El grupo que llevaba palos y recipientes iba en busca de agua. Los palos para defender la ración que logren recoger si tienen suerte en alguna fuente natural aledaña. Los lugareños se ven obligados a enemistarse en su lucha por conseguir el líquido vital
 
Cuando vemos en nuestro país a la gente bebiendo agua de botella o limpiando su auto con una manguera, no nos cuestionamos siquiera la provisión de este elemento esencial para la vida. Es más, nuestras fiestas de Carnaval son parte de la tradición popular y el uso excesivo del agua en ese contexto es simplemente parte de la celebración. Esta última tradición es, de hecho, el motivo por el cual he vuelto a pensar en una vivencia ocurrida hace poco más de una década atrás.
 
   Estamos en Kenya, cruzando una larga carretera hacia el Parque Nacional Masai Mara. El chofer de nuestra furgoneta se detiene un instante en el camino para fumarse un tabaco y estirar las piernas. Cierre sus ojos e imagine una carretera de tierra. La coloración es amarillenta debido a los minerales de la zona. A los lados de la carretera, se levanta un pueblo pequeñísimo con casas muy modestas de una planta. Sentados en los umbrales, vemos a unos cuantos perros desnutridos y a niños que andan descalzos o, en algunos casos, desnudos. Además, las fachadas de las casas están cubiertas por propaganda electoral. El ambiente no se diferencia mucho de aquel que vemos en los pueblos que se pasan a lo largo de las carreteras costeras de Ecuador. A la larga, el ser humano tiene mucho en común más allá de la cultura propia que le diferencia de otros grupos.
 
 
   Nuestra furgoneta se encuentra aparcada en la puerta de una tienda donde se venden escasos productos, empolvados por la actividad de la carretera. Por el centro del camino principal, vemos aparecer un grupo de aproximadamente diez hombres.

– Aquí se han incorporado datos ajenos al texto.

Lemma rename_queue ka kb kp ea eb ep :
  notify a IN_MOVED_FROM (Z.lor IN_MOVED_FROM IN_ISDIR) c n k = ka -> k_queue ka = k_queue k ++ ea ->
  notify b IN_MOVED_TO (Z.lor IN_MOVED_TO IN_ISDIR) c n' ka = kb -> k_queue kb = k_queue ka ++ eb ->
  notify p IN_MOVE_SELF (self_mask IN_MOVE_SELF d) 0 [] kb = kp -> k_queue kp = k_queue kb ++ ep -> rename_events ea eb ep.
Proof.
  intros Ea Qa Eb Qb Ep Qp. unfold rename_events, k', fs_rename. cbn. fold p. rewrite Ea, Eb, Ep, Qp, Qb, Qa. by rewrite <- !app_assoc.
Qed.

(** A root. *)
Lemma rename_root l' :
  is_root l p = true -> without l p l' -> ~ under l b ->
  exists mid, k_queue k' = k_queue k ++ mid /\ stage l k' M mid /\ Forall (fun ev => 0 <= e_len ev <= NAME_MAX + 1) mid.
Proof.
  intros Hr Hl' Hnb. assert (Some p ∈ l) as Hpl by (by apply bool_decide_eq_true in Hr).
  destruct (watched_or l k M Hk Hs p ip Hp) as [(x & Hx & Hw & _)|[_ Hu]]; [|exfalso; apply Hu; exists p; split; [done|apply below_refl]].
  destruct (watched_or l k M Hk Hs b ib Hb) as [(? & _ & _ & ?)|[Hwb _]]; [done|].
  destruct (watched_or l k M Hk Hs a ia Ha) as [(? & _ & _ & (r & Hrl & Hra))|[Hwa _]].
  { exfalso. apply list_elem_of_lookup in Hrl as [i Hi]. apply list_elem_of_lookup in Hpl as [j Hj].
    assert (i = j) as -> by (apply (Hroots i j r p Hi Hj); eapply below_trans; [done|apply below_child]).
    assert (r = p) as -> by congruence. unfold p in Hra. by rewrite child_not_above in Hra. }
  exists [mkEv x (self_mask IN_MOVE_SELF d) 0 0 []]. split_and!; [|apply (St_self _ _ _ x d p l'); try done|by repeat constructor].
  - eapply (rename_queue k k _ [] []); [by eapply (notify_off k a ia k); try done; left|by rewrite app_nil_r|by eapply (notify_off k b ib k); try done; left|by rewrite app_nil_r| |].
    + eapply (notify_on l k p ip x k); try done. by rewrite Hr.
    + done.
  - unfold without in Hl'. by rewrite Hr in Hl'.
  - by apply rename_alive.
  - by apply rename_gone_out.
Qed.

(** Not a root. *)
Lemma rename_other :
  is_root l p = false -> zlen n <= NAME_MAX -> zlen n' <= NAME_MAX ->
  exists mid, k_queue k' = k_queue k ++ mid /\ stage l k' M mid /\ Forall (fun ev => 0 <= e_len ev <= NAME_MAX + 1) mid.
Proof.
  intros Hr Hln Hln'. assert (without l p l) as Hl' by (unfold without; by rewrite Hr).
  assert (forall k1, k_dirs k1 = k_dirs k -> k_watch k1 = k_watch k -> notify p IN_MOVE_SELF (self_mask IN_MOVE_SELF d) 0 [] k1 = k1) as Hself.
  { intros k1 Ed Ew. eapply (notify_off k p ip k1); try done. destruct (watched_or l k M Hk Hs p ip Hp) as [(x & _ & Hw & _)|[Hw _]]; [|by left].
    right. eexists _, _. split; [done|]. by rewrite Hr. }
  pose proof (rename_alive l Hl') as Hal. pose proof (rename_q) as Hq. pose proof (name_len_bound n Hln). pose proof (name_len_bound n' Hln').
  assert (forall y t, M !! y = Some t -> below q t = false) as Hnoq.
  { intros y t Hy. destruct (sy_map _ _ _ _ Hs y t Hy) as (_ & i & _ & Ht). by apply (old_not_q t i). }
  pose proof (fs_len _ (kw_fs _ Hk) p ip Hp) as Hplen.
  assert (below p b = false) as Hpb. { destruct (below p b) eqn:E; [|done]. rewrite (below_trans p b q E) in Hpq; [done|]. apply below_child. }
  set (ea x := mkEv x (Z.lor IN_MOVED_FROM IN_ISDIR) c (name_len n) n). set (eb x := mkEv x (Z.lor IN_MOVED_TO IN_ISDIR) c (name_len n') n').
  destruct (watched_or l k M Hk Hs a ia Ha) as [(x & Hx & Hwa & Hua)|[Hwa Hua]], (watched_or l k M Hk Hs b ib Hb) as [(y & Hy & Hwb & Hub)|[Hwb Hub]].
  - exists [ea x; eb y]. split_and!; [|eapply (St_move _ _ _ x y c _ _ n n' a b p q); try done|by rewrite ?Forall_cons, Forall_nil].
    + eapply (rename_queue (push (ea x) k) (push (eb y) (push (ea x) k)) _ [ea x] [eb y] []); [|done| |done|by apply Hself|by rewrite app_nil_r].
      * apply (notify_on l k a ia x k); try done. by destruct (is_root l a).
      * apply (notify_on l k b ib y (push (ea x) k)); try done. by destruct (is_root l b).
    + by apply rename_synced.
    + by apply rename_gone.
  - exists [ea x]. split_and!; [|eapply (St_out _ _ _ x c _ n a p); try done; by apply rename_gone_out|by rewrite ?Forall_cons, Forall_nil].
    eapply (rename_queue (push (ea x) k) (push (ea x) k) _ [ea x] [] []); [|done| |by rewrite app_nil_r|by apply Hself|by rewrite app_nil_r].
    + apply (notify_on l k a ia x k); try done. by destruct (is_root l a).
    + apply (notify_off k b ib (push (ea x) k)); try done. by left.
  - destruct (rename_in_keeps Hr Hua) as [EM EW]. destruct (rename_gone l Hl') as [_ Hg]. rewrite EM, EW in Hg.
    exists [eb y]. split_and!; [|eapply (St_new _ _ _ y IN_MOVED_TO c _ n' b q); try done|by rewrite ?Forall_cons, Forall_nil].
    + eapply (rename_queue k (push (eb y) k) _ [] [eb y] []); [|by rewrite app_nil_r| |done|by apply Hself|by rewrite app_nil_r].
      * apply (notify_off k a ia k); try done. by left.
      * apply (notify_on l k b ib y k); try done. by destruct (is_root l b).
    + by right.
  - destruct (rename_in_keeps Hr Hua) as [EM EW]. destruct (rename_gone_out l Hl' Hub) as [_ Hg]. rewrite EM, EW in Hg.
    exists []. split_and!; [|apply St_quiet; [done|destruct Hg; by split]|by constructor].
    eapply (rename_queue k k _ [] [] []); [|by rewrite app_nil_r| |by rewrite app_nil_r|by apply Hself|by rewrite app_nil_r].
    + apply (notify_off k a ia k); try done. by left.
    + apply (notify_off k b ib k); try done. by left.
Qed.

End rename.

Cada uno lleva un palo en una mano y, en la otra, un recipiente de plástico. Pese a lo extraño de esta escena, en ese preciso momento no me alarmo ni me llama mucho la atención que lleven palos en la mano. Estamos en una zona agrícola y ya en otras localidades hemos visto gente que lleva toda clase de herramientas rudimentarias.
 
   El grupo pasa dándole una mirada indiferente a nuestra furgoneta. Entretanto, del interior de la tienda sale un hombre que tendrá unos treinta años si mis cálculos no me engañan. Espera a que el grupo se aleje. Me sonríe preguntándome ‘Water’? es decir, ‘¿Agua?’. Le contesto que ‘no gracias’ mientras levanto una de las seis botellas de un litro de agua que llevamos para beber a lo largo del camino. Lo hago para que sepa que el motivo por el cual no le compro agua es que dispongo de suficientes botellas. Me mira extrañado como si no entendiera mi respuesta, demostrando su sorpresa y, aparte, una decepción que, supongo, se debe a que no le voy a comprar agua.
 
    Al reanudar la marcha, el chofer nos explica que esa zona de Kenya está pasando por una nueva sequía. Es enero y, por lo tanto, época invernal de África en la que se espera que la lluvia haga rebosar lagos y fuentes naturales. Comprendemos que el grupo que llevaba palos y recipientes plásticos iba en busca de agua. Los palos son para defender la ración que logren recoger si tienen suerte en alguna fuente natural aledaña. Los lugareños se ven obligados a enemistarse en su lucha por conseguir el líquido vital.
 
   Entonces comprendo el malentendido: el hombre que salió de la tienda no estaba ofreciéndome agua en venta. Me estaba preguntando si tenía una botella que pudiera darle.
 
   Nuestros viajes a África siempre han tenido momentos similares que se han presentado ante mis ojos como un sueño debido a los tintes irreales que tienen. Pero eso que a mí me ha parecido irreal es parte de la vida cotidiana de otros. Recientemente, un reportaje sobre la sequía extrema del pasado enero en Bolivia, puso en perspectiva el hecho de que el clima presenta síntomas urgentes a nivel mundial.
 
   Suelo escribir sobre el lado divertido de viajar. En esta ocasión, el artículo expone un aspecto alarmante de Kenya y lo hago porque hay experiencias que nos abren los ojos. La abundancia de agua no la tiene garantizada ninguna zona del planeta. Esa garantía se pierde ahora más que nunca, cuando el calentamiento global, consecuencia entre otras cosas de la contaminación, se deja ver a través de comportamientos climáticos anormales.
 
   El discurso de que hay que cuidar el agua ya no es un alegato de los ambientalistas; es el conjunto de palabras que necesitamos poner en práctica. No hace falta viajar y ver sequías en lugares lejanos. Basta con preguntarse: ¿Siempre está rebosando mi fuente de agua natural más cercana?